Rick Perry’s running for president again, which means we have to endure a bunch of talk about what he calls the “Texas Model.” The rest of us call this the “Texas Miracle,” or the economic special sauce of low taxes, low regulation, low spending, and tort reform that he says created boom times in Texas while the rest of the country struggled. Hire me, goes his logic, and I’ll make sure someone hires you. Being president is good work if you can get it.
Luckily for the rest of America, now you don’t need to go to extreme measures such as electing Rick Perry to enjoy your very own Texas Miracle. To spare you the indignity of getting alternately bullied and charmed by a guy who can’t count to three, here are easily reproduced instructions to build your own turbo-boosted job creation machine. Have fun!
First—and this might be tricky—be a border state. Perry likes to brag about how many people move to Texas every day. What he doesn’t ever mention is how many leave Texas every day, bless their hearts. In 2010-11, the total net migration to Texas by U.S. citizens was only 83,634, or a little more than the population of Longview. Most of the population boom over the last decade came from Mexico and Central America thanks to Texas being a—you guessed it—border state.
It’s not enough to simply share a border with the teeming masses yearning to breathe free.
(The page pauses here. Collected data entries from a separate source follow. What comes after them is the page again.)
(** * bib2html: BibTeX entries to an HTML bibliography

    A shallow embedding of [src/web/bib2html.py] and the properties of its
    loader (crossref inheritance), name formatter, venue renderer, entry
    renderer, bibliography assembler and command-line driver.

    Python [str] values are sequences of Unicode code points and are modelled
    as [list N]; a [dict] is an insertion-ordered association list; code that
    can raise runs in the result monad [Res]. *)

From Stdlib Require Import Strings.String Strings.Ascii Numbers.DecimalString.
From Stdlib Require Import List NArith ZArith Bool Arith Lia.
From Stdlib Require Import Sorting.Permutation Sorting.Sorted.
Import ListNotations.
Local Open Scope list_scope.

(** ** Python strings *)

Definition codepoint := N.
Definition str := list codepoint.

(** [u "abc"] is the Python literal ['abc'] (ASCII literals only). *)
Definition u (s : string) : str := map N_of_ascii (list_ascii_of_string s).
Arguments u s%_string.

Definition dq : str := [34%N].          (* the double-quote character *)
Definition en_dash : str := [8211%N].   (* U+2013 *)
Definition nbsp_char : str := [160%N].  (* U+00A0 *)
Definition middle_dot : str := [183%N]. (* U+00B7 *)
Definition nl : str := [10%N].

Definition str_eqb (a b : str) : bool :=
  if list_eq_dec N.eq_dec a b then true else false.

(** Truth value of a string: [bool(s)]. *)
Definition truthy (s : str) : bool :=
  match s with [] => false | _ :: _ => true end.

(** [Py_UNICODE_ISSPACE]: the characters [str.strip()] removes and the
    regular-expression class [\s] matches on [str] patterns. *)
Definition isspace (c : codepoint) : bool :=
  ((9 <=? c) && (c <=? 13) || (28 <=? c) && (c <=? 32)
   || (c =? 133) || (c =? 160) || (c =? 5760)
   || (8192 <=? c) && (c <=? 8202)
   || (c =? 8232) || (c =? 8233) || (c =? 8239) || (c =? 8287)
   || (c =? 12288))%N.

Fixpoint dropwhile (p : codepoint -> bool) (s : str) : str :=
  match s with
  | [] => []
  | c :: r => if p c then dropwhile p r else s
  end.

Fixpoint takewhile (p : codepoint -> bool) (s : str) : str :=
  match s with
  | [] => []
  | c :: r => if p c then c :: takewhile p r else []
  end.

Definition lstrip (s : str) : str := dropwhile isspace s.
Definition rstrip (s : str) : str := rev (dropwhile isspace (rev s)).
(** [s.strip()] *)
Definition strip (s : str) : str := lstrip (rstrip s).

(** [s.startswith(p)] *)
Fixpoint startswith (p s : str) : bool :=
  match p, s with
  | [], _ => true
  | _ :: _, [] => false
  | a :: p', b :: s' => (a =? b)%N && startswith p' s'
  end.

(** [s.endswith(p)] *)
Definition endswith (p s : str) : bool := startswith (rev p) (rev s).

(** [sub in s] *)
Fixpoint contains (sub s : str) : bool :=
  startswith sub s ||
  match s with
  | [] => false
  | _ :: r => contains sub r
  end.

(** [sep.join(parts)] *)
Fixpoint join (sep : str) (parts : list str) : str :=
  match parts with
  | [] => []
  | [a] => a
  | a :: rest => a ++ sep ++ join sep rest
  end.

(** [s.count(sub)] for a non-empty [sub]: occurrences are counted from the
    left without overlap; [skip] characters of the last occurrence are
    still to be passed over. *)
Fixpoint count_from (sub s : str) (skip : nat) : nat :=
  match s with
  | [] => 0
  | _ :: r =>
      match skip with
      | S k => count_from sub r k
      | O => if startswith sub s
             then S (count_from sub r (length sub - 1))
             else count_from sub r 0
      end
  end.

Definition count (sub s : str) : nat := count_from sub s 0.

(** [str(n)] for a non-negative integer. *)
Definition str_of_nat (n : nat) : str :=
  u (NilZero.string_of_uint (Nat.to_uint n)).

(** [f'{n:4d}']: right-aligned in a field of width four. *)
Definition fmt_4d (n : nat) : str :=
  let d := str_of_nat n in
  repeat 32%N (4 - length d) ++ d.

(** ** Regular expressions of the source

    [re.sub] and [re.split] scan from the left; at each position the
    pattern is tried once ([m] gives the length of the match at the head
    of the text); the three patterns of the source are greedy with no
    alternative that could succeed where the greedy reading fails, and
    none matches the empty string. *)

Fixpoint re_sub_scan (m : str -> option nat) (repl s : str) (skip : nat) : str :=
  match s with
  | [] => []
  | c :: r =>
      match skip with
      | S k => re_sub_scan m repl r k
      | O =>
          match m s with
          | Some (S n) => repl ++ re_sub_scan m repl r n
          | _ => c :: re_sub_scan m repl r 0
          end
      end
  end.

Fixpoint re_split_scan (m : str -> option nat) (s : str) (skip : nat)
         (cur : str) : list str :=
  match s with
  | [] => [cur]
  | c :: r =>
      match skip with
      | S k => re_split_scan m r k cur
      | O =>
          match m s with
          | Some (S n) => cur :: re_split_scan m r n []
          | _ => re_split_scan m r 0 (cur ++ [c])
          end
      end
  end.

Definition is_hyphen (c : codepoint) : bool := (c =? 45)%N.

(** The pattern [\s*-{1,2}\s*] at the head of [s]. *)
Definition match_dash (s : str) : option nat :=
  let w1 := takewhile isspace s in
  match dropwhile isspace s with
  | h1 :: r1 =>
      if is_hyphen h1 then
        match r1 with
        | h2 :: r2 =>
            if is_hyphen h2
            then Some (length w1 + 2 + length (takewhile isspace r2))
            else Some (length w1 + 1 + length (takewhile isspace r1))
        | [] => Some (length w1 + 1)
        end
      else None
  | [] => None
  end.

(** [re.sub(r'\s*-{1,2}\s*', '–', p)] *)
Definition sub_dash (p : str) : str := re_sub_scan match_dash en_dash p 0.

(** A letter of the pattern under [re.IGNORECASE]: the letter or its capital. *)
Definition ieq (lower_c c : codepoint) : bool :=
  ((c =? lower_c) || (c =? lower_c - 32))%N.

(** The pattern [\s+and\s+] with [re.IGNORECASE] at the head of [s]. *)
Definition match_and (s : str) : option nat :=
  let w1 := takewhile isspace s in
  match w1, dropwhile isspace s with
  | _ :: _, a :: n :: d :: r =>
      if ieq 97%N a && ieq 110%N n && ieq 100%N d then
        match takewhile isspace r with
        | [] => None
        | w2 => Some (length w1 + 3 + length w2)
        end
      else None
  | _, _ => None
  end.

(** [re.split(r'\s+and\s+', s, flags=re.IGNORECASE)] *)
Definition split_and (s : str) : list str := re_split_scan match_and s 0 [].

(** Removal of a literal prefix, when it is there. *)
Fixpoint strip_prefix (p s : str) : option str :=
  match p, s with
  | [], _ => Some s
  | _ :: _, [] => None
  | a :: p', b :: s' => if (a =? b)%N then strip_prefix p' s' else None
  end.

Definition opt_prefix (p s : str) : str :=
  match strip_prefix p s with Some r => r | None => s end.

(** [re.sub(r'^https?://(dx\.)?doi\.org/', '', doi)] *)
Definition strip_doi_resolver (doi : str) : str :=
  match strip_prefix (u "http") doi with
  | None => doi
  | Some r1 =>
      match strip_prefix (u "://") (opt_prefix (u "s") r1) with
      | None => doi
      | Some r2 =>
          match strip_prefix (u "doi.org/") (opt_prefix (u "dx.") r2) with
          | Some r3 => r3
          | None => doi
          end
      end
  end.

(** ** Exceptions *)

(** The exceptions of the modelled code; [OSError] stands for a file that
    cannot be read. *)
Inductive exn : Set := KeyError | ValueError | IndexError | OSError.

Inductive Res (A : Type) : Type :=
| Ok (a : A)
| Raise (e : exn).

Arguments Ok {A} a.
Arguments Raise {A} e.

Definition bind {A B : Type} (c : Res A) (k : A -> Res B) : Res B :=
  match c with
  | Ok a => k a
  | Raise e => Raise e
  end.

Notation "x <- c ;; k" := (bind c (fun x => k))
  (at level 61, c at next level, right associativity).

Fixpoint mapM {A B : Type} (f : A -> Res B) (l : list A) : Res (list B) :=
  match l with
  | [] => Ok []
  | a :: r => b <- f a ;; bs <- mapM f r ;; Ok (b :: bs)
  end.

(** [l[i]] for a non-negative index. *)
Definition item {A : Type} (l : list A) (i : nat) : Res A :=
  match nth_error l i with
  | Some a => Ok a
  | None => Raise IndexError
  end.

(** [l[-1]] *)
Definition last_item {A : Type} (l : list A) : Res A :=
  match rev l with
  | a :: _ => Ok a
  | [] => Raise IndexError
  end.

(** ** Dictionaries

    A Python [dict] keeps its keys in insertion order; assigning to a key
    already present replaces the value in place. *)

Section Assoc.
Variables (K V : Type) (keq : K -> K -> bool).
To engineer your own economic miracle, it also helps to sit on top of oceans of oil and gas. While the rest of the country was digging out of the Great Recession, Texas was surfing an energy boom. Oil production between 2010 and 2013 went up by 126 percent right along with prices, according to the U.S. Commerce Department’s Bureau of Economic Analysis
Sure, Texas has diversified its economy since the 1980s oil bust, but that’s like saying the New York Yankees rely less upon high-priced free agents these days. A-Rod is playing in pinstripes, and Texas’ balance sheet is still drenched in oil. Economist Paul Krugman calculated that a little more than a third of Texas economic boom was fueled by oil and gas since 2005.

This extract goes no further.